Stored data entries:
------------
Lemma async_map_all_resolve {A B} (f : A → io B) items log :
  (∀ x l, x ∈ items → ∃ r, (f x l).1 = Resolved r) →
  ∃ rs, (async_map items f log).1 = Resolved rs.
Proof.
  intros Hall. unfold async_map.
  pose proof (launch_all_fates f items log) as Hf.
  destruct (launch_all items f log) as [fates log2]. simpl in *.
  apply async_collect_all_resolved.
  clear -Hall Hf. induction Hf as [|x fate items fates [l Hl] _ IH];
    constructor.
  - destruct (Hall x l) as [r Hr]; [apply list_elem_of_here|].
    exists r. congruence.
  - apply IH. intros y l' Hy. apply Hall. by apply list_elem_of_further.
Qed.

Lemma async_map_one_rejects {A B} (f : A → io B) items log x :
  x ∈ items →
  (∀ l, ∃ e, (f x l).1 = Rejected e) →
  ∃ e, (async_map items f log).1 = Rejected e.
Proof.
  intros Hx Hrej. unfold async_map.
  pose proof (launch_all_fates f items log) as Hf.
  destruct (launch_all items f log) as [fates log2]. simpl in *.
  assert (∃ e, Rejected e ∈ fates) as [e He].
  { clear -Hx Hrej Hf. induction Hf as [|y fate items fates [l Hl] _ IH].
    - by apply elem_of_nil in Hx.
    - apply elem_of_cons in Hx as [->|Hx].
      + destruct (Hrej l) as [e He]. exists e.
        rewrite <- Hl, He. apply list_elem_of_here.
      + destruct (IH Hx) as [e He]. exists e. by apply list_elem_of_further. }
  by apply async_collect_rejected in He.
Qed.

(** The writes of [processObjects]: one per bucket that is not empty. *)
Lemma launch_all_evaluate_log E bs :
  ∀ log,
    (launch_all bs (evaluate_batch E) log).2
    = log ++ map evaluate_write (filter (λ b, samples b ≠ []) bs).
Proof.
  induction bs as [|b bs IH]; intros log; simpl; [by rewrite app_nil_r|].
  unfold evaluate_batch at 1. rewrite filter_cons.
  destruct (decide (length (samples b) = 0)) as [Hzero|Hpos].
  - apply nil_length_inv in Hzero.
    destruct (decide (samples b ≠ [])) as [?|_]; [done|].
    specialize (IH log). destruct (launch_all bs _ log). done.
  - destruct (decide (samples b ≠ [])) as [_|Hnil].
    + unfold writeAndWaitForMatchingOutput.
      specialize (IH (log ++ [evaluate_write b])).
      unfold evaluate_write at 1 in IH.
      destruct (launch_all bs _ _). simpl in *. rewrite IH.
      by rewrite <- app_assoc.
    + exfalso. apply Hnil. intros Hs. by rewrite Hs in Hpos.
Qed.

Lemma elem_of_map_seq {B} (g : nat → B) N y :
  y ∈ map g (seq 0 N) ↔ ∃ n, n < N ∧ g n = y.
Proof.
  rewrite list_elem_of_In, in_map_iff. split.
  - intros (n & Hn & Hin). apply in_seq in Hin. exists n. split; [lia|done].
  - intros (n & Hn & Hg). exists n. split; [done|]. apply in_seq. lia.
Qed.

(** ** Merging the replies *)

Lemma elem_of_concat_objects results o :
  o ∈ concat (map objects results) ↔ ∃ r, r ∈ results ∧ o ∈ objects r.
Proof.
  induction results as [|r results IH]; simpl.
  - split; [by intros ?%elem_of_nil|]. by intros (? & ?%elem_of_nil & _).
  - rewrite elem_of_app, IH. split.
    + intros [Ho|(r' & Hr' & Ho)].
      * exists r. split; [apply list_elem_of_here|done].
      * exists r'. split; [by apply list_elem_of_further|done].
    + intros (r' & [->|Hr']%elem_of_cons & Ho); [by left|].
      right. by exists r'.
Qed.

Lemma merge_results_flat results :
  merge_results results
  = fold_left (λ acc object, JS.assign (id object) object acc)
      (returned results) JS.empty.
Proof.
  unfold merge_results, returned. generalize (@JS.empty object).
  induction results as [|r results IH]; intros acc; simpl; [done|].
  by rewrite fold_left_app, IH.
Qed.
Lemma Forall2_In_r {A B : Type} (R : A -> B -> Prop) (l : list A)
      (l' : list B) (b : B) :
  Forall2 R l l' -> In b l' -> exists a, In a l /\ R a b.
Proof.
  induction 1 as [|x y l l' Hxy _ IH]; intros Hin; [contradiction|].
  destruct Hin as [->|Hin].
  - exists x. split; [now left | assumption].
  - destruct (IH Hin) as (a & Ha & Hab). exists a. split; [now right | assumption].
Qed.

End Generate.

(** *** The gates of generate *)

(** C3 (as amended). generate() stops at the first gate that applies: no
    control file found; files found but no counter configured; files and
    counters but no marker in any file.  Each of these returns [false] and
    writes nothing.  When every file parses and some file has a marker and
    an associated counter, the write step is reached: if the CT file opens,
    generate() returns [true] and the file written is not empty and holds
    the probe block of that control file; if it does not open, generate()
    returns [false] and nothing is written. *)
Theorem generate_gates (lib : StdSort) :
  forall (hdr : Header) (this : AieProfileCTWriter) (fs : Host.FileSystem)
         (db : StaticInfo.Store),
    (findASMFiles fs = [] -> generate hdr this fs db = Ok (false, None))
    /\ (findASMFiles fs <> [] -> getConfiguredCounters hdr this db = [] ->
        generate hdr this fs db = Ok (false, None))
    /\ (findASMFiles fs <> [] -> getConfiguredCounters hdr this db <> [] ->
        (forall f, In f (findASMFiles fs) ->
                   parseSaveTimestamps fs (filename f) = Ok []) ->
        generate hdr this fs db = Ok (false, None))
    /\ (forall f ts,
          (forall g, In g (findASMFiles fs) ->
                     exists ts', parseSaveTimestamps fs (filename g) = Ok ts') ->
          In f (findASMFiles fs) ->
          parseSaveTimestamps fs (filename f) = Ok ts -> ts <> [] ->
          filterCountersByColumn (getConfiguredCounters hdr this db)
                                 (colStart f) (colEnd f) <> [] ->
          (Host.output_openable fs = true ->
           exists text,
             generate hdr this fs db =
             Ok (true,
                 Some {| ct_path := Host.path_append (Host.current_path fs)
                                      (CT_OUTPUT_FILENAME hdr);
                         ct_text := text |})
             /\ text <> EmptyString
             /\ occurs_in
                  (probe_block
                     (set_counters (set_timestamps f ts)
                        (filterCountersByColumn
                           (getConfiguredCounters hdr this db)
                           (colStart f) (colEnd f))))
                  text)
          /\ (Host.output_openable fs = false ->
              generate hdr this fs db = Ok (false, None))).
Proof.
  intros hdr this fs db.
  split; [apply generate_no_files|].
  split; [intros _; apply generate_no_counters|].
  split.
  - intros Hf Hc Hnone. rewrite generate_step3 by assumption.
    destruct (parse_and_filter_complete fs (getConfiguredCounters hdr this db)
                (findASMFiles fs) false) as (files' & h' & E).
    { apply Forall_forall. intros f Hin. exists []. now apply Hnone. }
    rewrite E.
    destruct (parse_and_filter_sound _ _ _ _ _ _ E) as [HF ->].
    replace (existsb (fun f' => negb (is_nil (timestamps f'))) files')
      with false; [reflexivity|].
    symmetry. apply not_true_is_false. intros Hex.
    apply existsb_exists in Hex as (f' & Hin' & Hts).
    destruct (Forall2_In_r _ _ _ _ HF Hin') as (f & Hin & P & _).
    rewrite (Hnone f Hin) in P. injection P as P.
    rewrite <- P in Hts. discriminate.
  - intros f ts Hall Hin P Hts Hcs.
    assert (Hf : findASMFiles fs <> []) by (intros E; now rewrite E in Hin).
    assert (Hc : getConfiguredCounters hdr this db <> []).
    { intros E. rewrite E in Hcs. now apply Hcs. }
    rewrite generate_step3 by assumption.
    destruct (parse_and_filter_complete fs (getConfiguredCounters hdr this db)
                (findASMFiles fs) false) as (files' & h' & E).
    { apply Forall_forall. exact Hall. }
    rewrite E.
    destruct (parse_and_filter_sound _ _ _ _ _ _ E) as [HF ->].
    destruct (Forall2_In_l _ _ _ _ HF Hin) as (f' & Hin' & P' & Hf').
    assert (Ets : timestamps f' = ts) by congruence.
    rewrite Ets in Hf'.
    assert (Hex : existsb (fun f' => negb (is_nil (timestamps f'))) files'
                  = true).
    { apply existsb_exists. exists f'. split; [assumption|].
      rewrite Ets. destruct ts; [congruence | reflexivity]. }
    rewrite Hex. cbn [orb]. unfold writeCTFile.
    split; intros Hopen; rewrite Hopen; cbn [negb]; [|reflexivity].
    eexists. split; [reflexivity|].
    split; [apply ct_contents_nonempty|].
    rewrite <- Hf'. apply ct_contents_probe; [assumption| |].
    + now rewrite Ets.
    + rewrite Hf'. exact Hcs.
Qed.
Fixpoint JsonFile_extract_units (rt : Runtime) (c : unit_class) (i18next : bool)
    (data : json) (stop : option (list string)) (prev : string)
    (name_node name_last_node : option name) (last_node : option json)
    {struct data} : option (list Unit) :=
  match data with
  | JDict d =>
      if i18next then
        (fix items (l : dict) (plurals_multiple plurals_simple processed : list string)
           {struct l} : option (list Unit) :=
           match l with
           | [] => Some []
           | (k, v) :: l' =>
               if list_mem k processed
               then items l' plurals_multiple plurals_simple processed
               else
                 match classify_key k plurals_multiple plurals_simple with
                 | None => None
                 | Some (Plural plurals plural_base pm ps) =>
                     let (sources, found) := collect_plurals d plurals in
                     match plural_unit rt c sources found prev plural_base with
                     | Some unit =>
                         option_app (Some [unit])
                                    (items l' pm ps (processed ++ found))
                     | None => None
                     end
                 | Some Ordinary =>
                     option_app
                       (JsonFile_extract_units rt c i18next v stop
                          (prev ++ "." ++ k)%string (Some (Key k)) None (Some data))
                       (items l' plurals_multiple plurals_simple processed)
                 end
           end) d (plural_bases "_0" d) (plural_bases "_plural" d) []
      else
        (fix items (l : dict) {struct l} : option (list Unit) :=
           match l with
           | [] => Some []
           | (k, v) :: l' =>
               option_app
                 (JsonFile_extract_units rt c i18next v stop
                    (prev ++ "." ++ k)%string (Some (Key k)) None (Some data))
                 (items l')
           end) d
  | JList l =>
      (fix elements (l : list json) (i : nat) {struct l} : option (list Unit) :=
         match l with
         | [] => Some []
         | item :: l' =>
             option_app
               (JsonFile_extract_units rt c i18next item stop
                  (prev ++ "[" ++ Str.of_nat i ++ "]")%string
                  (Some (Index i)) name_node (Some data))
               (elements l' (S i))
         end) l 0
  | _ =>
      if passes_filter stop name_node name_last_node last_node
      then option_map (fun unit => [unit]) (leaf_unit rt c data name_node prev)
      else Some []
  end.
------------
EXERCISE AIM: Start at the first line of the entries above. Set down each line exactly through the one with "destruct (IH Hx)", and stop there.

SOLVED PROBLEM:
Lemma async_map_all_resolve {A B} (f : A → io B) items log :
  (∀ x l, x ∈ items → ∃ r, (f x l).1 = Resolved r) →
  ∃ rs, (async_map items f log).1 = Resolved rs.
Proof.
  intros Hall. unfold async_map.
  pose proof (launch_all_fates f items log) as Hf.
  destruct (launch_all items f log) as [fates log2]. simpl in *.
  apply async_collect_all_resolved.
  clear -Hall Hf. induction Hf as [|x fate items fates [l Hl] _ IH];
    constructor.
  - destruct (Hall x l) as [r Hr]; [apply list_elem_of_here|].
    exists r. congruence.
  - apply IH. intros y l' Hy. apply Hall. by apply list_elem_of_further.
Qed.

Lemma async_map_one_rejects {A B} (f : A → io B) items log x :
  x ∈ items →
  (∀ l, ∃ e, (f x l).1 = Rejected e) →
  ∃ e, (async_map items f log).1 = Rejected e.
Proof.
  intros Hx Hrej. unfold async_map.
  pose proof (launch_all_fates f items log) as Hf.
  destruct (launch_all items f log) as [fates log2]. simpl in *.
  assert (∃ e, Rejected e ∈ fates) as [e He].
  { clear -Hx Hrej Hf. induction Hf as [|y fate items fates [l Hl] _ IH].
    - by apply elem_of_nil in Hx.
    - apply elem_of_cons in Hx as [->|Hx].
      + destruct (Hrej l) as [e He]. exists e.
        rewrite <- Hl, He. apply list_elem_of_here.
      + destruct (IH Hx) as [e He]. exists e. by apply list_elem_of_further. }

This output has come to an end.